Alex One of the pieces you talk about in relation to these stories is, what is palliative care for people with renal failure? What does this mean? Because it’s not morphine, it’s not a morphine drip. It’s not a lot of the standard treatments that are available for people with cancer, for example. It has to do with reducing pill burden, matching treatments to patient’s goals. Could you talk a little bit about what does this mean? What is there at that intersection?

Eric: It’s not all or none, it’s not continue dialysis or you’re a quote-unquote a palliative care patient.

Alex: Right.

Vanessa: Right. I think as I’ve gone along in the field, my thinking about it is changing because of just seeing more and more patients. I think the entire field has a really long way to go. In part I think dialysis itself it just kind of lulls into this space where we think, “Okay, they started dialysis, so we’re done,” but there’s lots and lots of literature out there that shows that people who are dealing with kidney failure on dialysis have lots of symptom burden that we are, for the most part, not doing a great job at taking care of. Then when we think about all the advance care planning and end of life things, we’re just not really addressing it at all, which is sad because a good 20% of our patients, our dialysis patients, die every single year. I think we’re just creating a lot of unnecessary suffering when we refuse to acknowledge that and really address it.

Eric: I’m always impressed on service, on the palliative care service, when I talk to individuals. They may be dealing with other things besides their dialysis, they may have metastatic cancer, they may absolutely refuse other life-sustaining treatments. “I don’t want to go back to the hospital, but dialysis, yeah, I want to continue that,” because it’s their community, what they’ve been living with for the past five years. It’s the people that they enjoy, they talk to, it’s their social environment.

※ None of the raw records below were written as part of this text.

Definition cli_arrive_dry : Args :=
  mkArgs "arrive" true false false None false "./temps".

Definition cli_stats : Args :=
  mkArgs "stats" false false false None false "./temps".

(** the rows of a time file that ends with a finished session *)
Definition closed_rows : list row :=
  [["24/01/01"; "08h00"; "12h00"]; ["24/03/04"; "08h"; "16h30"]].

(** a world whose time file holds these rows *)
Definition office : World :=
  mkWorld (fun _ => Sample.now) 0 [] [("temps", closed_rows)] [] [].

(** a world whose time file has a row cut short *)
Definition torn : World :=
  mkWorld (fun _ => Sample.now) 0 [] [("temps", [["24/01/01"; "08h00"]])] [] [].

End Demo.

(** * Properties *)

(** ** Ranges checked by computation *)

Lemma In_Zrange lo n z : lo <= z < lo + Z.of_nat n -> In z (Zrange lo n).
Proof.
  intros H. unfold Zrange. apply in_map_iff.
  exists (Z.to_nat (z - lo)). split; [lia|].
  apply in_seq. lia.
Qed.

Lemma forallb_Zrange (f : Z -> bool) lo n :
  forallb f (Zrange lo n) = true ->
  forall z, lo <= z < lo + Z.of_nat n -> f z = true.
Proof.
  intros H z Hz. rewrite forallb_forall in H. apply H, In_Zrange, Hz.
Qed.

(** ** Formatting then parsing *)

Lemma check_time_all :
  forallb (fun h => forallb (check_time h) (Zrange 0 60)) (Zrange 0 24) = true.
Proof. vm_compute. reflexivity. Qed.

Lemma time_eqb_eq a b : time_eqb a b = true -> a = b.
Proof.
  destruct a, b. unfold time_eqb. simpl. intros H.
  apply andb_prop in H. destruct H as [H1 H2].
  apply Z.eqb_eq in H1, H2. congruence.
Qed.

Lemma parse_strftime_HhM t :
  valid_time t = true ->
  datetime_time_from_hour (Some (strftime_HhM t)) = Ok (Some t).
Proof.
  intros V. destruct t as [h m]. unfold valid_time in V. simpl in V.
  assert (C : check_time h m = true).
  { apply (forallb_Zrange _ 0 60); [|lia].
    apply (forallb_Zrange (fun h => forallb (check_time h) (Zrange 0 60)) 0 24);
      [exact check_time_all | lia]. }
  unfold check_time in C.
  destruct (datetime_time_from_hour _) as [[t|]|]; try discriminate.
  apply time_eqb_eq in C. now subst.
Qed.

Lemma check_date_all :
  forallb (fun yy => forallb (fun m => forallb (check_date yy m) (Zrange 1 31))
                             (Zrange 1 12)) (Zrange 0 100) = true.
Proof. vm_compute. reflexivity. Qed.

Ltac to_prop :=
  repeat match goal with
  | H : _ && _ = true |- _ => apply andb_prop in H; destruct H
  | H : (_ <=? _) = true |- _ => apply Z.leb_le in H
  | H : (_ <? _) = true |- _ => apply Z.ltb_lt in H
  | H : (_ =? _) = true |- _ => apply Z.eqb_eq in H
  | |- _ && _ = true => apply andb_true_intro; split
  | |- (_ <=? _) = true => apply Z.leb_le
  | |- (_ <? _) = true => apply Z.ltb_lt
  | |- (_ =? _) = true => apply Z.eqb_eq
  end.

Lemma is_leap_pivot y :
  is_leap y = true -> is_leap (pivot_year (y mod 100)) = true.
Proof.
  unfold is_leap, pivot_year. intros H.
  apply andb_prop in H. destruct H as [H4 H].
  apply Z.eqb_eq in H4.
  assert (B : 0 <= y mod 100 < 100) by (apply Z.mod_pos_bound; lia).
  assert (E4 : (y mod 100) mod 4 = 0).
  { generalize H4. clear. intros H4.
    pose proof (Z.div_mod y 100 ltac:(lia)) as E.
    pose proof (Z.div_mod y 4 ltac:(lia)) as E'.
    pose proof (Z.div_mod (y mod 100) 4 ltac:(lia)) as E''.
    pose proof (Z.mod_pos_bound (y mod 100) 4 ltac:(lia)).
    lia. }
  destruct (Z.eq_dec (y mod 100) 0) as [Z0|NZ].
  - rewrite Z0. reflexivity.
  - assert (P : forall c, c mod 4 = 0 -> c mod 100 = 0 ->
                (c + y mod 100) mod 4 = 0 /\ (c + y mod 100) mod 100 = y mod 100).
    { intros c C4 C100. split.
      - rewrite Z.add_mod, C4, E4 by lia. reflexivity.
      - rewrite Z.add_mod, C100, Z.mod_mod by lia. simpl.
        rewrite Z.mod_mod by lia. reflexivity. }
    destruct (y mod 100 <=? 68).
    + destruct (P 2000 eq_refl eq_refl) as [A1 A2]. rewrite A1, A2.
      apply Z.eqb_neq in NZ. rewrite NZ. reflexivity.
    + destruct (P 1900 eq_refl eq_refl) as [A1 A2]. rewrite A1, A2.
      apply Z.eqb_neq in NZ. rewrite NZ. reflexivity.
Qed.

Lemma days_in_month_pivot y m :
  days_in_month y m <= days_in_month (pivot_year (y mod 100)) m.
Proof.
  unfold days_in_month. destruct (m =? 2); [|apply Z.le_refl].
  destruct (is_leap y) eqn:L.
  - rewrite (is_leap_pivot _ L). apply Z.le_refl.
  - destruct (is_leap (pivot_year _)); apply Z.leb_le; reflexivity.
Qed.

Lemma days_in_month_le y m : days_in_month y m <= 31.
Proof.
  unfold days_in_month.
  destruct (m =? 2); [destruct (is_leap y)|destruct (_ || _)];
    apply Z.leb_le; reflexivity.
Qed.

Lemma pivot_year_range yy :
  0 <= yy < 100 -> 1969 <= pivot_year yy <= 2068 /\ pivot_year yy mod 100 = yy.
Proof.
  intros B. unfold pivot_year. destruct (Z.leb_spec yy 68).
  - split; [lia|]. replace (2000 + yy) with (yy + 20 * 100) by lia.
    rewrite Z.mod_add by lia. apply Z.mod_small. lia.
  - split; [lia|]. replace (1900 + yy) with (yy + 19 * 100) by lia.
    rewrite Z.mod_add by lia. apply Z.mod_small. lia.
Qed.

Lemma valid_reparsed d : valid_date d = true -> valid_date (reparsed d) = true.
Proof.
  unfold valid_date, reparsed. simpl. intros V.
  pose proof (Z.mod_pos_bound (year d) 100 ltac:(lia)) as B.
  destruct (pivot_year_range _ B) as [R _].
  pose proof (days_in_month_pivot (year d) (month d)).
  to_prop; lia.
Qed.

Lemma hr_date_reparsed d :
  strftime_ymd (reparsed d) = strftime_ymd d.
Proof.
  unfold strftime_ymd, reparsed. simpl.
  pose proof (Z.mod_pos_bound (year d) 100 ltac:(lia)) as B.
  destruct (pivot_year_range _ B) as [_ R]. rewrite R. reflexivity.
Qed.

Lemma parse_strftime_ymd d :
  valid_date d = true ->
  datetime_date_from_date (strftime_ymd d) = Ok (reparsed d).
Proof.
  intros V. pose proof (valid_reparsed d V) as VR.
  unfold valid_date in V. to_prop.
  pose proof (Z.mod_pos_bound (year d) 100 ltac:(lia)) as B.
  pose proof (days_in_month_le (year d) (month d)) as D31.
  assert (C : check_date (year d mod 100) (month d) (day d) = true).
  { apply (forallb_Zrange _ 1 31); [|lia].
    apply (forallb_Zrange
             (fun m => forallb (check_date (year d mod 100) m) (Zrange 1 31))
             1 12); [|lia].
    apply (forallb_Zrange
             (fun yy => forallb (fun m => forallb (check_date yy m) (Zrange 1 31))
                                (Zrange 1 12)) 0 100); [exact check_date_all|lia]. }
  unfold check_date in C.
  pose proof (days_in_month_pivot (year d) (month d)) as D.
  replace (day d <=? days_in_month (pivot_year (year d mod 100)) (month d))
    with true in C by (symmetry; apply Z.leb_le; lia).
  simpl in C.
  unfold datetime_date_from_date, strftime_ymd.
  destruct (strptime_ymd _) as [[[y' m'] d']|]; try discriminate.
  to_prop. subst y' m' d'.
  simpl. unfold datetime_date. fold (reparsed d). rewrite VR. reflexivity.
Qed.

(** ** The monad *)

Lemma bind_ok {A B} (m : M A) (f : A -> M B) w a w' :
  m w = (Ok a, w') -> bind m f w = f a w'.
Proof. intros H. unfold bind. rewrite H. reflexivity. Qed.

Lemma bind_raise {A B} (m : M A) (f : A -> M B) w e w' :
  m w = (Raise e, w') -> bind m f w = (Raise e, w').
Proof. intros H. unfold bind. rewrite H. reflexivity. Qed.

(** ** The clock *)

Lemma time_eta t : mktime (hour t) (minute t) = t.
Proof. destruct t. reflexivity. Qed.

Lemma datetime_time_from_now_ok w :
  valid_datetime (clock w (tick w)) = true ->
  datetime_time_from_now w = (Ok (dt_time (clock w (tick w))), advance 1 w).
Proof.
  intros V. apply andb_prop in V. destruct V as [_ V].
  unfold datetime_time_from_now, bind, datetime_now, lift, datetime_time.
  rewrite time_eta, V. unfold advance. simpl.
  replace (tick w + 1)%nat with (S (tick w)) by lia. reflexivity.
Qed.

Lemma now_arrived_ok w :
  valid_datetime (clock w (tick w)) = true ->
  valid_datetime (clock w (S (tick w))) = true ->
  now_arrived w =
  (Ok (mkEntry (reparsed (dt_date (clock w (tick w))))
               (dt_time (clock w (S (tick w)))) None),
   advance 2 w).
Proof.
  intros V1 V2.
  apply andb_prop in V1. destruct V1 as [V1 _].
  apply andb_prop in V2. destruct V2 as [_ V2].
  unfold now_arrived, date_from_now, time_from_now, bind, datetime_now, ret,
    lift, from_tuple. cbn [fst snd tick clock stdout files spawned objs].
  rewrite (parse_strftime_ymd _ V1). cbn [obind].
  rewrite (parse_strftime_HhM _ V2). cbn [obind].
  unfold advance.
  replace (tick w + 2)%nat with (S (S (tick w))) by lia. reflexivity.
Qed.

(** ** Worlds *)

Lemma world_eq c t o f s b c' t' o' f' s' b' :
  c = c' -> t = t' -> o = o' -> f = f' -> s = s' -> b = b' ->
  mkWorld c t o f s b = mkWorld c' t' o' f' s' b'.
Proof. intros; subst; reflexivity. Qed.

Ltac world :=
  unfold at_dispatch, said, advance, with_objs, with_stdout;
  repeat match goal with |- context [if ?b then _ else _] => destruct b end;
  cbn [clock tick stdout files spawned objs];
  try reflexivity;
  try (apply world_eq; try reflexivity; try lia;
       rewrite <- ?app_assoc; reflexivity).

Vanessa: Yeah, dialysis is a funny thing, because I think because it can happen in the outpatient setting, it’s looked upon very differently than hospital interventions and things like being intubated and being on feeding tubes and that kind of thing. Dialysis is, this is just what we do. “As long as I go to dialysis, I’ll be okay.” That’s the attitude that a lot of people have, without really realizing that it’s still end-stage kidney disease and it’s still taking its toll.

I think that’s really what sets nephrology and palliative care apart from particularly oncology, where it’s a little bit more predictable what prognosis is for people. Rather than nephrology, our population is just so diverse that it’s really hard to predict it. Our default does tend to be just, “Let’s just keep going.”

Eric: With that said, one of your fastest growing populations, they’re elderly, nursing home patients, who in your book you quoted, “They don’t do very well.”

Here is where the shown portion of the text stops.